When the open, international network, or the mathematics of strong encryption, are used—or even suspected of having been used—for malicious purposes, the cry goes up that we must accept inconvenience or higher costs if it denies these facilities to those who would do us ill. Such costs, however, are real, while the resulting denial may hurt us more than it hurts our enemies—especially if the only effect is to remove U.S. technology providers from a market while overseas competitors continue to sell. Our abortive experience with a restrictive U.S. crypto policy should not be quickly forgotten.
But Sen. Judd Gregg (R-N.H.) has resurrected the discredited notion of mandating "backdoor" access to encrypted communications. Major Internet service providers acknowledge FBI pressure to grant it access to users e-mail streams. Wireless communications and electronic payment systems find themselves in the cross hairs of the presidents sweeping Mobilization Against Terrorism Act. Past experience, sad to say, has shown that such initiatives can introduce unintended loopholes; they certainly involve the creation of new potential points of failure, both technical and institutional.

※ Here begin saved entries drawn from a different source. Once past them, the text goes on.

(** C14: a connection of the user's that is to use a MASQUE proxy sends nothing by its own
    socket, at any time; if it has a tunnel, the tunnel is an object of its own, made for it
    alone, that knows it until the tunnel's end, of which the connection then has to be told. *)
Theorem proxied_by_tunnel w id c :
  reachable w -> objs w !! id = Some c -> user_handler c = true -> proxy_type (config_ c) = TT_PROXY_MASQUE ->
  (forall bs, EvUdpSend bs ∉ log_ c) /\
  forall t, masque_tunnel_ (mq c) = Some t -> exists ct, objs w !! t = Some ct /\ masque_role_ (mq ct) = MASQUE_TUNNEL /\
    user_handler ct = false /\ (if shut ct then TTunnelClosed ∈ queue w id else masque_inner_ (mq ct) = Some id) /\
    forall j cj, objs w !! j = Some cj -> masque_tunnel_ (mq cj) = Some t -> j = id.
Proof.
  intros Hr Hc Hu Hp. pose proof (reachable_inv E cfg cas w Hr) as H. destruct (inv_local E cfg cas w id c H Hc) as [[_ Hb] _]. split.
  - intros bs. apply (lo_proxied _ _ _ _ Hb). unfold proxied. rewrite Hu. by rewrite bool_decide_eq_true_2.
  - intros t Ht. destruct (li_tunnel _ _ _ (gl_link _ _ _ _ _ _ H id c Hc) t Ht) as (ct & G1 & G2 & G3 & G4 & _). exists ct.
    split; [done|]. split; [done|]. split.
    + destruct (user_handler ct) eqn:Hut; [|done]. by apply (li_user _ _ _ (gl_link _ _ _ _ _ _ H t ct G1)) in Hut.
    + split; [destruct (shut ct); [by apply G4|by apply G3]|]. intros j cj Hj Htj.
      by eapply (ko_tunnels _ _ _ (gl_connector _ _ _ _ _ _ H) j id cj c t).
Qed.

End Properties.

(** ** Witnesses *)

Definition toy_answer : bytes := encode_packet SMP_TYPE_COMMAND 5 1 (str "Rok").
Definition toy_message : bytes := encode_packet SMP_TYPE_MESSAGE 6 2 (str "hello").
Lemma core_connected g s : core s -> working s -> (forall sk, is_bound sk \/ sk = NoSocket -> g sk = sk) -> core (connected g s).
Proof.
  intros [C1 C2 C3 C4 C7 C8 C9 C10 C11 C12 C13 C14 C15] Hw Hg.
  assert (Hb : is_bound (m_pSocket s) -> is_bound (g (m_pSocket s))) by (intros Hb; by rewrite Hg; auto).
  split; cbn; auto.
  - lia.
  - intros Hst. destruct (C9 Hst); auto.
  - intros Hst. destruct Hw as [Hx _]. by rewrite Hx in Hst.
  - intros Ha. destruct (C11 Ha) as [?|Hn]; auto. right. rewrite Hg; auto.
  - intros Hsh. destruct (C15 Hsh) as ((Hi & _) & _). destruct Hw as [Hst _]. by rewrite Hst in Hi.
Qed.

Lemma working_repinned s s' : working s -> repinned s s' -> working s'.
Proof.
  intros (H1 & H2 & H3 & H4) R. destruct (repinned_events _ _ R) as (_ & _ & E1 & E2 & _ & _ & E3 & E4 & _).
  split_and!; congruence.
Qed.
(* ===== verification/UdpGroup.v ===== *)
(** * UdpGroup: what every step of a group of UDP senders keeps of the invariant

    The calls of the user, the callbacks with the calls made inside them, the completions of
    the kernel, the ends of the queues, and so every world that can be reached. *)

From Stdlib Require Import ZArith Lia.
From stdpp Require Import base numbers option gmap list.
From S2P Require Import Prelude Results VpnPolicy SocketPinner BCFObject UdpSender UdpInvariant UdpSteps.

Section Group.
Context (E : env).
Abbreviation at_ := (at_ E).
Abbreviation core := (core E).
Abbreviation ok := (ok E).
Abbreviation inv := (inv E).
Abbreviation does := (does E).
Abbreviation stays := (stays E).

(** ** The user's calls *)

Lemma inv_trace w e : inv w -> admits (trace w) e -> quiet e = true -> stays w (set_trace w e).
Proof.
  intros [[H1 H2 H3 H4 H6 H5] Ho] Ha Hq. split; [|by apply later_trace]. split.
  - split; cbn; [done|done| | |done|].
    + rewrite <- H3. apply quiet_told. by intros ->.
    + rewrite first_recv_snoc. destruct H4 as [-> ->]. split; [done|]. by destruct (first_recv _), e.
    + by apply ordered_snoc.
  - intros i s Hs. apply (ok_later E w); [|by apply (Ho i)]. intros Hin. cbn. apply elem_of_app. by left.
Qed.

Lemma inv_tick w : inv w -> stays w (w <| tick ::= S |>).
Proof. intros [Hg Ho]. split; [|apply later_tick]. split; [by apply (group_same w)|done]. Qed.

Lemma StartRecv_admitted w : admits (trace w) EvStartRecv.
Proof. by split_and!. Qed.

Lemma GroupSend_does w data : inv w -> does (GroupSend E data) (fun _ w' => stays w w') w.
Proof.
  intros H. unfold GroupSend. apply does_look. destruct (gr_settled _ (proj1 H)) as [Hc Hw].
  destruct (if converged_ w then winner_ w else None) as [i|] eqn:Ei.
  - destruct (converged_ w); [|done]. destruct (lookup_lt_is_Some_2 (senders w) i) as [s Hs]; [by apply (gr_winner _ (proj1 H))|].
    eapply SenderSend_does; [done|exact Hs|]. intros j Hj. rewrite <- Hw, Ei in Hj. by injection Hj.
  - assert (Hn : first_recv (trace w) = None).
    { rewrite <- Hw. destruct (winner_ w); [|done]. by rewrite Hc in Ei. }
    eapply (on_each_does E (fun w => first_recv (trace w) = None)); [|by intros i w1 s H1 Hf Hs; eapply SenderSend_does; [done|exact Hs|]; intros j; rewrite Hf|done|done].
    intros w1 w2 H1 (_ & -> & _). exact H1.
Qed.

Its hard enough to design something that works all the time; its much harder to design something that has intentional seams or openings while limiting precisely the scope and exploitation of those deliberately introduced flaws.
Meanwhile, the focus on the network as a source of strategic intelligence can distort the definition of agencies success. If government surveillance merely keeps up with the growth of network traffic, then the gross measurable output of intelligence collectors may grow at an impressive rate—but will the actual value of that output also keep pace?
Our agencies must search for our enemies where they are, not look for them in places—such as the Net—that are merely easy to explore.
We need to honor the initiative and courage of the passengers on United Flight 93, who were able to find out what was happening in New York and Washington in time to prevent their aircraft from becoming another missile.
Consider this: If all in-flight telephone use had been blocked by technical means, instead of merely by routine flight-crew instructions, how many more on the ground would have died on that dreadful Tuesday? The civic role of IT, in good times or bad, is to give people better information while preserving or even expanding their freedom to take extraordinary action in extraordinary situations.